## Task brief:
Every line from the one containing "omitempty (bool_decide (wk_Path" to the one containing "omitempty (is_nil (CustomTools" in the records below, both included, must be set down exactly, and no other line.

## Record excerpts:
(* ===== verification/ToolOutput.v ===== *)
(** * The output contract of the manager's tools

    [src/internal/manager/tool_output.go]: the declared schema of each built-in
    tool, less the description texts, and the conversion of a client's payload
    to the declared shape; with the JSON of the manager's own answers
    ([protocol.Workspace], [protocol.ToolPolicy], [Device]). *)

From S2P Require Import Prelude Entities Json Registry.
Open Scope Z_scope.

(** ** Schemas *)
Definition schemaStringArray : schema := SArray SString.

Definition workspaceOutputSchema : schema := SObject
  [("name", SString); ("path", SString); ("writable", SBool)] ["name"].

Definition customToolOutputSchema : schema := SObject
  [("name", SString); ("description", SString); ("tool", SString); ("args", SObject [] [])] ["name"; "tool"].

Definition toolPolicyOutputSchema : schema := SObject
  [("enabled_tools", schemaStringArray); ("disabled_tools", schemaStringArray);
   ("custom_tools", SArray customToolOutputSchema)] [].

Definition deviceOutputSchema : schema := SObject
  [("id", SString); ("name", SString); ("account_id", SString); ("version", SString); ("online", SBool);
   ("connected_at", SString); ("last_seen", SString); ("workspaces", SArray workspaceOutputSchema);
   ("tool_policy", toolPolicyOutputSchema)]
  ["id"; "name"; "account_id"; "version"; "online"; "connected_at"; "last_seen"; "workspaces"].

Definition dirEntryOutputSchema : schema := SObject
  [("name", SString); ("path", SString); ("type", SEnum ["file"; "dir"; "symlink"]); ("size", SInt)]
  ["name"; "path"; "type"].

Definition patchSummaryOutputSchema : schema := SObject
  [("path", SString); ("action", SString)] ["path"; "action"].

Definition patchOutputSchema : schema := SObject
  [("applied", SBool); ("preview", SBool); ("diff", SString); ("files", SArray patchSummaryOutputSchema);
   ("checkpoint_id", SString); ("message", SString)] ["applied"; "files"].

Definition rollbackOutputSchema : schema := SObject
  [("rolled_back", SBool); ("checkpoint_id", SString); ("restored_files", schemaStringArray);
   ("removed_files", schemaStringArray)] ["rolled_back"; "checkpoint_id"; "restored_files"].

Definition bashOutputSchema : schema := SObject
  [("command", SString); ("output", SString); ("truncated", SBool); ("error", SString); ("exit_code", SInt)]
  ["command"; "output"; "truncated"].

Definition agentCatalogEntryOutputSchema : schema := SObject
  [("name", SString); ("description", SString); ("client", SString); ("agent", SString); ("model", SString);
   ("thinking", SString); ("timeout_seconds", SInt); ("tab", SString)] ["name"].

Definition agentOutputSchema : schema := SObject
  [("client", SString); ("agent", SString); ("model", SString); ("thinking", SString); ("task", SString);
   ("status", SString); ("output", SString); ("events", SInt); ("elapsed", SString)]
  ["client"; "task"; "status"; "output"; "events"; "elapsed"].

Definition agentRunStatusValues : list string :=
  ["queued"; "running"; "completed"; "failed"; "cancelled"; "timeout"; "interrupted"].

Definition agentStartOutputSchema : schema := SObject
  [("run_id", SString); ("status", SEnum ["queued"; "running"]); ("client", SString); ("agent", SString);
   ("model", SString); ("thinking", SString); ("workspace", SString); ("started_at", SString)]
  ["run_id"; "status"].

Definition agentStatusOutputSchema : schema := SObject
  [("run_id", SString); ("status", SEnum agentRunStatusValues); ("client", SString); ("agent", SString);
   ("model", SString); ("thinking", SString); ("workspace", SString); ("started_at", SString);
   ("elapsed_ms", SInt); ("event_count", SInt); ("last_event", SString)]
  ["run_id"; "status"].

Definition agentResultOutputSchema : schema := SObject
  [("run_id", SString); ("status", SEnum agentRunStatusValues); ("output", SString); ("error", SString);
   ("elapsed_ms", SInt); ("finished_at", SString)] ["run_id"; "status"].

Definition agentCancelOutputSchema : schema := SObject
  [("run_id", SString); ("status", SEnum agentRunStatusValues); ("cancelled", SBool)]
  ["run_id"; "status"; "cancelled"].

Definition agentRunRowOutputSchema : schema := SObject
  [("run_id", SString); ("status", SEnum agentRunStatusValues); ("workspace", SString); ("client", SString);
   ("agent", SString); ("started_at", SString); ("elapsed_ms", SInt); ("event_count", SInt)]
  ["run_id"; "status"].

Definition agentRunsOutputSchema : schema := SObject
  [("runs", SArray agentRunRowOutputSchema); ("count", SInt)] ["runs"; "count"].

Definition permissionRuleOutputSchema : schema := SObject
  [("effect", SString); ("tool", SString); ("pattern", SString); ("reason", SString)] ["effect"; "tool"].

Definition permissionGrantOutputSchema : schema := SObject
  [("request_id", SString); ("granted", SString); ("rule", permissionRuleOutputSchema); ("message", SString)]
  ["request_id"; "granted"].

Definition toolOutputSchemas : gmap string schema := list_to_map [
  ("list_devices", SObject [("devices", SArray deviceOutputSchema); ("count", SInt)] ["devices"; "count"]);
  ("list_workspaces", SObject [("workspaces", SArray workspaceOutputSchema); ("count", SInt)]
     ["workspaces"; "count"]);
  ("list", SObject [("path", SString); ("entries", SArray dirEntryOutputSchema); ("count", SInt)]
     ["path"; "entries"; "count"]);
  ("read", SObject [("path", SString); ("content", SString); ("truncated", SBool); ("bytes_read", SInt)]
     ["path"; "content"; "truncated"; "bytes_read"]);
  ("write", patchOutputSchema);
  ("edit", patchOutputSchema);
  ("apply_patch", patchOutputSchema);
  ("rollback_patch", rollbackOutputSchema);
  ("bash", bashOutputSchema);
  ("agents_list", SObject [("agents", SArray agentCatalogEntryOutputSchema)] ["agents"]);
  ("agent", agentOutputSchema);
  ("agent_start", agentStartOutputSchema);
  ("agent_status", agentStatusOutputSchema);
  ("agent_result", agentResultOutputSchema);
  ("agent_cancel", agentCancelOutputSchema);
  ("agent_runs", agentRunsOutputSchema);
  ("permission_grant", permissionGrantOutputSchema)].

(** ** Client payloads *)

Definition errMalformedPayload (tool : string) : string :=
  tool +:+ ": client returned a payload that does not match the tool's output schema".

Definition arrayPayload (tool : string) (payload : json) : result string (list json) :=
  match payload with JArray items => Ok items | _ => Err (errMalformedPayload tool) end.

Definition toolOutputPayload (tool dirPath : string) (payload : json) : result string json :=
  if decide (tool = "list") then
    entries ← arrayPayload tool payload;
    let dirPath := if decide (dirPath = "") then "." else dirPath in
    Ok (JObject [("path", JString dirPath); ("entries", JArray entries);
                 ("count", JInt (Z.of_nat (length entries)))])
  else if decide (tool = "rollback_patch") then
    Ok match payload with
       | JObject fields =>
           match field "restored_files" fields with
           | Some JNull => JObject (set_field "restored_files" (JArray []) fields)
           | _ => payload
           end
       | _ => payload
       end
  else Ok payload.

(** ** The manager's own answers *)

(** A Go slice: nil is null. *)
Definition slice_json {A} (f : A → json) (l : option (list A)) : json :=
  match l with Some l => JArray (f <$> l) | None => JNull end.

(** A field that is left out when it is empty. *)
Definition omitempty (empty : bool) (k : string) (v : json) : list (string * json) :=
  if empty then [] else [(k, v)].

Definition workspace_json (w : Workspace) : json := JObject (
  ("name", JString (wk_Name w)) ::
  omitempty (bool_decide (wk_Path w = "")) "path" (JString (wk_Path w)) ++
  omitempty (negb (wk_Writable w)) "writable" (JBool (wk_Writable w))).

Definition custom_json (c : CustomTool) : json := JObject (
  ("name", JString (ct_Name c)) ::
  omitempty (bool_decide (ct_Description c = "")) "description" (JString (ct_Description c)) ++
  ("tool", JString (ct_Tool c)) ::
  omitempty (bool_decide (ct_Args c = ∅)) "args" (JObject (map_to_list (ct_Args c)))).

Definition is_nil {A} (l : list A) : bool := match l with [] => true | _ => false end.

Definition policy_json (p : ToolPolicy) : json := JObject (
  omitempty (is_nil (EnabledTools p)) "enabled_tools" (JArray (JString <$> EnabledTools p)) ++
  omitempty (is_nil (DisabledTools p)) "disabled_tools" (JArray (JString <$> DisabledTools p)) ++
  omitempty (is_nil (CustomTools p)) "custom_tools" (JArray (custom_json <$> CustomTools p))).

Section answers.
(** How [encoding/json] writes a time. *)
Variable rfc3339 : time → string.

Definition device_json (d : Device) : json := JObject ([
  ("id", JString (d_ID d)); ("name", JString (d_Name d)); ("account_id", JString (d_AccountID d));
  ("version", JString (d_Version d)); ("online", JBool (d_Online d));
  ("connected_at", JString (rfc3339 (d_ConnectedAt d))); ("last_seen", JString (rfc3339 (d_LastSeen d)));
  ("workspaces", slice_json workspace_json (d_Workspaces d))] ++
  match d_ToolPolicy d with Some p => [("tool_policy", policy_json p)] | None => [] end).

Definition list_devices_answer (devices : list Device) : json := JObject [
  ("devices", JArray (device_json <$> devices)); ("count", JInt (Z.of_nat (length devices)))].
Definition list_workspaces_answer (v : option (list Workspace)) : json := JObject [
  ("workspaces", slice_json workspace_json v); ("count", JInt (Z.of_nat (length (default [] v))))].

(** ** Conformance *)

Lemma workspace_conforms w : conforms workspaceOutputSchema (workspace_json w) = true.
Proof.
  unfold workspace_json, omitempty. case_bool_decide; by destruct (wk_Writable w).
Qed.

Lemma custom_conforms c : conforms customToolOutputSchema (custom_json c) = true.
Proof. unfold custom_json, omitempty. by repeat case_bool_decide. Qed.

Lemma strings_conform l : conforms schemaStringArray (JArray (JString <$> l)) = true.
Proof. apply conforms_array. by intros j (s & -> & _)%list_elem_of_fmap. Qed.

Lemma policy_conforms p : conforms toolPolicyOutputSchema (policy_json p) = true.
Proof.
  unfold policy_json. apply conforms_object. split; [by intros k ?%elem_of_nil|].
  intros k s v Hk Hf. unfold omitempty in Hf.
  repeat (apply elem_of_cons in Hk as [[= -> ->]|Hk]); try (by apply elem_of_nil in Hk).
  - assert (v = JArray (JString <$> EnabledTools p)) as ->; [|apply strings_conform].
    revert Hf. by destruct (is_nil _), (is_nil _), (is_nil _); intros [=].
  - assert (v = JArray (JString <$> DisabledTools p)) as ->; [|apply strings_conform].
    revert Hf. by destruct (is_nil _), (is_nil _), (is_nil _); intros [=].
  - assert (v = JArray (custom_json <$> CustomTools p)) as ->.
    { revert Hf. by destruct (is_nil _), (is_nil _), (is_nil _); intros [=]. }
    apply conforms_array. intros j (c & -> & _)%list_elem_of_fmap. apply custom_conforms.
Qed.

Lemma workspaces_conform l :
  conforms (SArray workspaceOutputSchema) (slice_json workspace_json l) = bool_decide (l ≠ None).
Proof.
  destruct l as [l|]; [|done]. rewrite bool_decide_true by done. apply conforms_array.
  intros j (w & -> & _)%list_elem_of_fmap. apply workspace_conforms.
Qed.

Lemma device_conforms d :
  conforms deviceOutputSchema (device_json d) = bool_decide (d_Workspaces d ≠ None).
Proof.
  rewrite <-workspaces_conform. unfold device_json, deviceOutputSchema.
  pose proof policy_conforms as Hp.
  destruct (d_ToolPolicy d) as [p|]; cbn -[toolPolicyOutputSchema workspaceOutputSchema policy_json slice_json];
    rewrite ?Hp; by rewrite ?andb_true_r.
Qed.
End answers.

## Solution for this problem:
  omitempty (bool_decide (wk_Path w = "")) "path" (JString (wk_Path w)) ++
  omitempty (negb (wk_Writable w)) "writable" (JBool (wk_Writable w))).

Definition custom_json (c : CustomTool) : json := JObject (
  ("name", JString (ct_Name c)) ::
  omitempty (bool_decide (ct_Description c = "")) "description" (JString (ct_Description c)) ++
  ("tool", JString (ct_Tool c)) ::
  omitempty (bool_decide (ct_Args c = ∅)) "args" (JObject (map_to_list (ct_Args c)))).

Definition is_nil {A} (l : list A) : bool := match l with [] => true | _ => false end.

Definition policy_json (p : ToolPolicy) : json := JObject (
  omitempty (is_nil (EnabledTools p)) "enabled_tools" (JArray (JString <$> EnabledTools p)) ++
  omitempty (is_nil (DisabledTools p)) "disabled_tools" (JArray (JString <$> DisabledTools p)) ++
  omitempty (is_nil (CustomTools p)) "custom_tools" (JArray (custom_json <$> CustomTools p))).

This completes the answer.